Diabetes Drugs Help Immune Cells in Controlling Inflammation
Diabetes drugs act as a powerful curb for immune cells in controlling inflammation, a new study has found.
Washington D.C July 28: Diabetes drugs act as a powerful curb for immune cells in controlling inflammation, a new study has found. When tissues are damaged, one of the body's first inflammatory immune-system responders are macrophages, cells which are commonly thought of as 'construction workers' that clear away damaged tissue debris and initiate repair. However, prolonged inflammation promotes the progression of many diseases, including obesity.

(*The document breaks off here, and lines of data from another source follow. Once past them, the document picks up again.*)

Lemma secretValue_gave s t : secretValue s = Ok t -> t = s /\ s <> "" /\ containsControlCharacter s = false.
Proof.
  unfold secretValue. intros H. inv_result. split; [done|]. split; [|done].
  match goal with Hc : _ || _ = false |- _ => apply orb_false_iff in Hc as [Hc _]; by apply String.eqb_neq in Hc end.
Qed.

(** ** Administration *)

(** A credential is set anew or changed. *)
Lemma set_credential_keeps k c v : vault_ok v -> 1 <= sc_version c -> sc_secret c <> "" ->
  containsControlCharacter (sc_secret c) = false ->
  (forall c0, credential_of k v = Some c0 -> sc_ownerSubjectId c = sc_ownerSubjectId c0 /\ sc_label c = sc_label c0 /\
     sc_createdAt c = sc_createdAt c0 /\ sc_version c0 <= sc_version c /\ (sc_version c = sc_version c0 -> sc_secret c = sc_secret c0)) ->
  vault_ok (set_credential k c v) /\ vault_later v (set_credential k c v).
Proof.
  intros [O1 O2 O3 O4 O5 O6] Hv Hs Hc Hold.
  assert (forall k', credential_of k' (set_credential k c v) = if decide (k' = k) then Some c else credential_of k' v) as Hget.
  { intros k'. cbn. destruct (decide (k' = k)) as [->|]; [apply map_get_set_eq|by apply map_get_set_ne]. }
  split.
  - constructor; [by apply map_ok_set|done|done| |done|].
    + intros k' b Hb. destruct (O4 _ _ Hb) as (c0 & H0 & E0). rewrite Hget. case_decide as E; [|by exists c0].
      exists c. split; [done|]. rewrite E in H0. destruct (Hold _ H0) as [-> _]. done.
    + intros k' c'. rewrite Hget. case_decide; [by intros [= <-]|apply O6].
  - constructor; [|intros k' b Hb; by exists b]. intros k' c' Hc'. rewrite Hget. case_decide as E.
    + rewrite E in Hc'. exists c. split; [done|by apply Hold].
    + exists c'. repeat split; try done; lia.
Qed.

Lemma setCredential_keeps owner label secret ref_ fresh now v m v' : vault_ok v ->
  setCredential is_uuid owner label secret ref_ fresh now v = Ok (m, v') -> vault_ok v' /\ vault_later v v'.
Proof.
  unfold setCredential. intros Hok H. inv_result.
  match goal with Hs : secretValue _ = Ok _ |- _ => apply secretValue_gave in Hs as (-> & H1 & H2) end.
  match goal with Hh : map_has _ _ = false |- _ => apply map_has_none in Hh; rename Hh into Hnone end.
  apply set_credential_keeps; try done. cbn. intros c0 H0. congruence.
Qed.

Lemma rotateCredential_keeps owner ref_ secret now v m v' : vault_ok v ->
  rotateCredential is_uuid owner ref_ secret now v = Ok (m, v') -> vault_ok v' /\ vault_later v v'.
Proof.
  unfold rotateCredential. intros Hok H. inv_result.
  match goal with Hs : secretValue _ = Ok _ |- _ => apply secretValue_gave in Hs as (-> & H1 & H2) end.
  match goal with Ho : ownedCredential _ _ _ _ = Ok _ |- _ => apply ownedCredential_gave in Ho as [Hc _] end.
  destruct (vo_secret _ Hok _ _ Hc) as [Hv _].
  apply set_credential_keeps; cbn; try done; [lia|]. intros c0 H0. rewrite Hc in H0. injection H0 as ->. repeat split; lia.
Qed.

Lemma revokeCredential_keeps owner ref_ now v m v' : vault_ok v ->
  revokeCredential is_uuid owner ref_ now v = Ok (m, v') -> vault_ok v' /\ vault_later v v'.
Proof.
  unfold revokeCredential. intros Hok H. inv_result.
  match goal with Ho : ownedCredential _ _ _ _ = Ok _ |- _ => apply ownedCredential_gave in Ho as [Hc _] end.
  destruct (vo_secret _ Hok _ _ Hc) as (Hv & H1 & H2).
  apply set_credential_keeps; cbn; try done. intros c0 H0. rewrite Hc in H0. injection H0 as ->. repeat split; lia.
Qed.

Lemma normalizeAttachment_gave a a' : normalizeAttachment a = Ok a' -> rule_ok a'.
Proof.
  destruct a as [name prefix_|name|name]; cbn [normalizeAttachment]; intros H; inv_result; bools; cbn;
    rewrite to_lower_idem; try done. unfold includes in *. bools. done.
Qed.

Lemma normalizeBinding_gave b b' : normalizeBinding is_uuid b = Ok b' -> rule_ok (bd_attachment b').
Proof.
  unfold normalizeBinding. intros H. inv_result. destruct (resolve_url _ _); [|done]. inv_result.
  by eapply normalizeAttachment_gave.
Qed.

Lemma set_binding_keeps k b v : vault_ok v -> bd_bindingRef b = k -> rule_ok (bd_attachment b) ->
  (exists c, credential_of (bd_credentialRef b) v = Some c /\ sc_ownerSubjectId c = bd_ownerSubjectId b) ->
  (forall b0, binding_of k v = Some b0 -> bd_ownerSubjectId b = bd_ownerSubjectId b0) ->
  vault_ok {| credentials := credentials v; bindings := map_set k b (bindings v) |} /\
  vault_later v {| credentials := credentials v; bindings := map_set k b (bindings v) |}.
Proof.
  intros [O1 O2 O3 O4 O5 O6] Hk Hrule Hc Hold.
  assert (forall k', map_get k' (map_set k b (bindings v)) = if decide (k' = k) then Some b else binding_of k' v) as Hget.
  { intros k'. destruct (decide (k' = k)) as [->|]; [apply map_get_set_eq|by apply map_get_set_ne]. }
  split.
  - constructor; cbn; [done|by apply map_ok_set| | | |done].
    + intros k' b'. rewrite Hget. case_decide; [intros [= <-]; by subst|apply O3].
    + intros k' b'. rewrite Hget. case_decide; [by intros [= <-]|apply O4].
    + intros k' b'. rewrite Hget. case_decide; [by intros [= <-]|apply O5].
  - constructor; cbn.
    + intros k' c' Hc'. exists c'. repeat split; try done; lia.
    + intros k' b' Hb'. rewrite Hget. case_decide as E; [|by exists b']. rewrite E in Hb'. exists b. split; [done|by apply Hold].
Qed.

Lemma putBinding_keeps input v m v' : vault_ok v -> putBinding is_uuid input v = Ok (m, v') -> vault_ok v' /\ vault_later v v'.
Proof.
  unfold putBinding. intros Hok H. inv_result.
  match goal with Hn : normalizeBinding _ _ = Ok _ |- _ => apply normalizeBinding_gave in Hn end.
  match goal with Ho : ownedCredential _ _ _ _ = Ok _ |- _ => apply ownedCredential_gave in Ho as [Hc Ho] end.
  apply set_binding_keeps; [done|done|done|by eexists|]. intros b0 Hb0.
  match goal with Hf : match _ with Some _ => _ | None => _ end = false |- _ => rewrite Hb0 in Hf; apply negb_false_iff, String.eqb_eq in Hf end.
  done.
Qed.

Now, a common class of drugs used to treat diabetes has been found to exert a powerful check on macrophages by controlling the metabolic fuel they use to generate energy. Keeping macrophages from going overboard on the job may inhibit the onset of obesity and diabetes following tissue inflammation.
The study led by Mitchell Lazar, MD, Ph.D., director of the Institute for Diabetes, Obesity, mentioned Overnutrition, an excess intake of calories which can lead to obesity, causes a buildup of fat that can significantly damage tissues.
"When this happens, macrophages infiltrate the affected tissues, sequester free fatty acids, and help repair damaged tissue, essentially acting as a protector of the body during times of metabolic stress," said Lazar.
However, extended stress on these tissues activates inflammatory characteristics in macrophages that contribute to several systemic effects of obesity including diabetes, atherosclerosis, and cardiovascular disease. Diabetes drugs called thiazolidinediones (TZDs) control gene expression by targeting a factor called PPAR gamma.
Lazar's team found that the TZDs, working through PPAR gamma, promote the metabolism of an amino acid called glutamine, a protein building block necessary for macrophage activation. The team found that macrophages lacking PPAR gamma are unable to use glutamine as an energy source and therefore are more susceptible to inflammatory stimulation.
"These findings are highly relevant to treatment strategies that use TZDs for diabetes and enhance the justification for using TZDs to treat systemic inflammation that accompanies many types of disease, including obesity and diabetes," said Lazar. The full findings are present in the journal- Genes & Development.